What is needed
Write the records out again, keeping each line exactly as it is.

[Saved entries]
(** C10, amended: when the tooltip centred on the anchor would pass both
    edges of the surface, which needs a tooltip wider than the surface,
    the test of the left edge wins: the tooltip is placed at half its
    width, and that is not the surface width less half its width. *)
Theorem show_left_priority env c content cellX cellY :
  overflowsLeft env cellX -> overflowsRight env cellX ->
  left (tooltipRef (tooltip.show env c content cellX cellY))
  = Some (clientWidth env / 2)%Q
  /\ (rect_width (svgRect env) < clientWidth env)%Q
  /\ ~ (clientWidth env / 2 == rect_width (svgRect env) - clientWidth env / 2)%Q.
Proof.
  intros Hl Hr. pose proof (overflows_both_wider env cellX Hl Hr) as Hw.
  split; [|split; [exact Hw|]].
  - cbn. f_equal. now apply adjustedX_near_left.
  - assert (clientWidth env == 2 * (clientWidth env / 2))%Q by field.
    lra.
Qed.

Lemma show_left_priority_witness :
  left (tooltipRef (tooltip.show narrowSurface scenario "5" 40 0))
  = Some (100 / 2)%Q
  /\ (80 < 100)%Q
  /\ ~ (100 / 2 == 80 - 100 / 2)%Q.
Proof.
  apply (show_left_priority narrowSurface scenario "5" 40 0); reflexivity.
Defined.

(** ** Refreshing and rendering *)

(** C7: a refresh with a width that is zero or less is rejected: the
    geometry computed before ([cellSize], [height]), the stored
    [dataPoints], [width], [fontColor] and [fontSize], the colour scale,
    the surface and the tooltip are what they were (nothing is drawn
    again), and the console receives one debug line. *)
Theorem refreshSVG_rejects_width
    c newDataPoints newWidth newFontColor newFontSize :
  (newWidth <= Fin 0)%num ->
  refreshSVG c newDataPoints newWidth newFontColor newFontSize
  = withConsole c (ConsoleDebug [LStr "newWidth illegal!"; LNum newWidth])
  /\ cellSize (refreshSVG c newDataPoints newWidth newFontColor newFontSize)
     = cellSize c
  /\ height (refreshSVG c newDataPoints newWidth newFontColor newFontSize)
     = height c
  /\ dataPoints (refreshSVG c newDataPoints newWidth newFontColor newFontSize)
     = dataPoints c
  /\ width (refreshSVG c newDataPoints newWidth newFontColor newFontSize)
     = width c
  /\ fontColor (refreshSVG c newDataPoints newWidth newFontColor newFontSize)
     = fontColor c
  /\ fontSize (refreshSVG c newDataPoints newWidth newFontColor newFontSize)
     = fontSize c
  /\ svgRef (refreshSVG c newDataPoints newWidth newFontColor newFontSize)
     = svgRef c.
Proof.
  unfold Num.le, refreshSVG. intros ->. repeat split.
Qed.

(** The mounted sample refreshed with three days of February at the
    width -5. *)
Lemma refreshSVG_rejects_width_witness :
  refreshSVG scenario (daily (ymd 2024 2 1) 3 1) (Fin (-5)) "#fff" (Fin 16)
  = withConsole scenario
      (ConsoleDebug [LStr "newWidth illegal!"; LNum (Fin (-5))])
  /\ svgRef (refreshSVG scenario (daily (ymd 2024 2 1) 3 1) (Fin (-5))
               "#fff" (Fin 16))
     = svgRef scenario.
Proof.
  destruct (refreshSVG_rejects_width scenario (daily (ymd 2024 2 1) 3 1)
              (Fin (-5)) "#fff" (Fin 16))
    as [H [_ [_ [_ [_ [_ [_ Hsvg]]]]]]].
  - reflexivity.
  - split; [exact H | exact Hsvg].
Defined.

(** C2, as stated, fails: refreshing the mounted sample with an empty
    sequence leaves a surface that differs from the one drawn before. *)
Lemma empty_refresh_changes_surface :
  dataPoints (refreshSVG scenario [] (Fin 200) "#666" (Fin 14)) = []
  /\ svgRef (refreshSVG scenario [] (Fin 200) "#666" (Fin 14))
     <> svgRef scenario.
Proof. split; [reflexivity|]. vm_compute. discriminate. Qed.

Result of the exercise
(** C10, amended: when the tooltip centred on the anchor would pass both
    edges of the surface, which needs a tooltip wider than the surface,
    the test of the left edge wins: the tooltip is placed at half its
    width, and that is not the surface width less half its width. *)
Theorem show_left_priority env c content cellX cellY :
  overflowsLeft env cellX -> overflowsRight env cellX ->
  left (tooltipRef (tooltip.show env c content cellX cellY))
  = Some (clientWidth env / 2)%Q
  /\ (rect_width (svgRect env) < clientWidth env)%Q
  /\ ~ (clientWidth env / 2 == rect_width (svgRect env) - clientWidth env / 2)%Q.
Proof.
  intros Hl Hr. pose proof (overflows_both_wider env cellX Hl Hr) as Hw.
  split; [|split; [exact Hw|]].
  - cbn. f_equal. now apply adjustedX_near_left.
  - assert (clientWidth env == 2 * (clientWidth env / 2))%Q by field.
    lra.
Qed.

Lemma show_left_priority_witness :
  left (tooltipRef (tooltip.show narrowSurface scenario "5" 40 0))
  = Some (100 / 2)%Q
  /\ (80 < 100)%Q
  /\ ~ (100 / 2 == 80 - 100 / 2)%Q.
Proof.
  apply (show_left_priority narrowSurface scenario "5" 40 0); reflexivity.
Defined.

(** ** Refreshing and rendering *)

(** C7: a refresh with a width that is zero or less is rejected: the
    geometry computed before ([cellSize], [height]), the stored
    [dataPoints], [width], [fontColor] and [fontSize], the colour scale,
    the surface and the tooltip are what they were (nothing is drawn
    again), and the console receives one debug line. *)
Theorem refreshSVG_rejects_width
    c newDataPoints newWidth newFontColor newFontSize :
  (newWidth <= Fin 0)%num ->
  refreshSVG c newDataPoints newWidth newFontColor newFontSize
  = withConsole c (ConsoleDebug [LStr "newWidth illegal!"; LNum newWidth])
  /\ cellSize (refreshSVG c newDataPoints newWidth newFontColor newFontSize)
     = cellSize c
  /\ height (refreshSVG c newDataPoints newWidth newFontColor newFontSize)
     = height c
  /\ dataPoints (refreshSVG c newDataPoints newWidth newFontColor newFontSize)
     = dataPoints c
  /\ width (refreshSVG c newDataPoints newWidth newFontColor newFontSize)
     = width c
  /\ fontColor (refreshSVG c newDataPoints newWidth newFontColor newFontSize)
     = fontColor c
  /\ fontSize (refreshSVG c newDataPoints newWidth newFontColor newFontSize)
     = fontSize c
  /\ svgRef (refreshSVG c newDataPoints newWidth newFontColor newFontSize)
     = svgRef c.
Proof.
  unfold Num.le, refreshSVG. intros ->. repeat split.
Qed.

(** The mounted sample refreshed with three days of February at the
    width -5. *)
Lemma refreshSVG_rejects_width_witness :
  refreshSVG scenario (daily (ymd 2024 2 1) 3 1) (Fin (-5)) "#fff" (Fin 16)
  = withConsole scenario
      (ConsoleDebug [LStr "newWidth illegal!"; LNum (Fin (-5))])
  /\ svgRef (refreshSVG scenario (daily (ymd 2024 2 1) 3 1) (Fin (-5))
               "#fff" (Fin 16))
     = svgRef scenario.
Proof.
  destruct (refreshSVG_rejects_width scenario (daily (ymd 2024 2 1) 3 1)
              (Fin (-5)) "#fff" (Fin 16))
    as [H [_ [_ [_ [_ [_ [_ Hsvg]]]]]]].
  - reflexivity.
  - split; [exact H | exact Hsvg].
Defined.

(** C2, as stated, fails: refreshing the mounted sample with an empty
    sequence leaves a surface that differs from the one drawn before. *)
Lemma empty_refresh_changes_surface :
  dataPoints (refreshSVG scenario [] (Fin 200) "#666" (Fin 14)) = []
  /\ svgRef (refreshSVG scenario [] (Fin 200) "#666" (Fin 14))
     <> svgRef scenario.
Proof. split; [reflexivity|]. vm_compute. discriminate. Qed.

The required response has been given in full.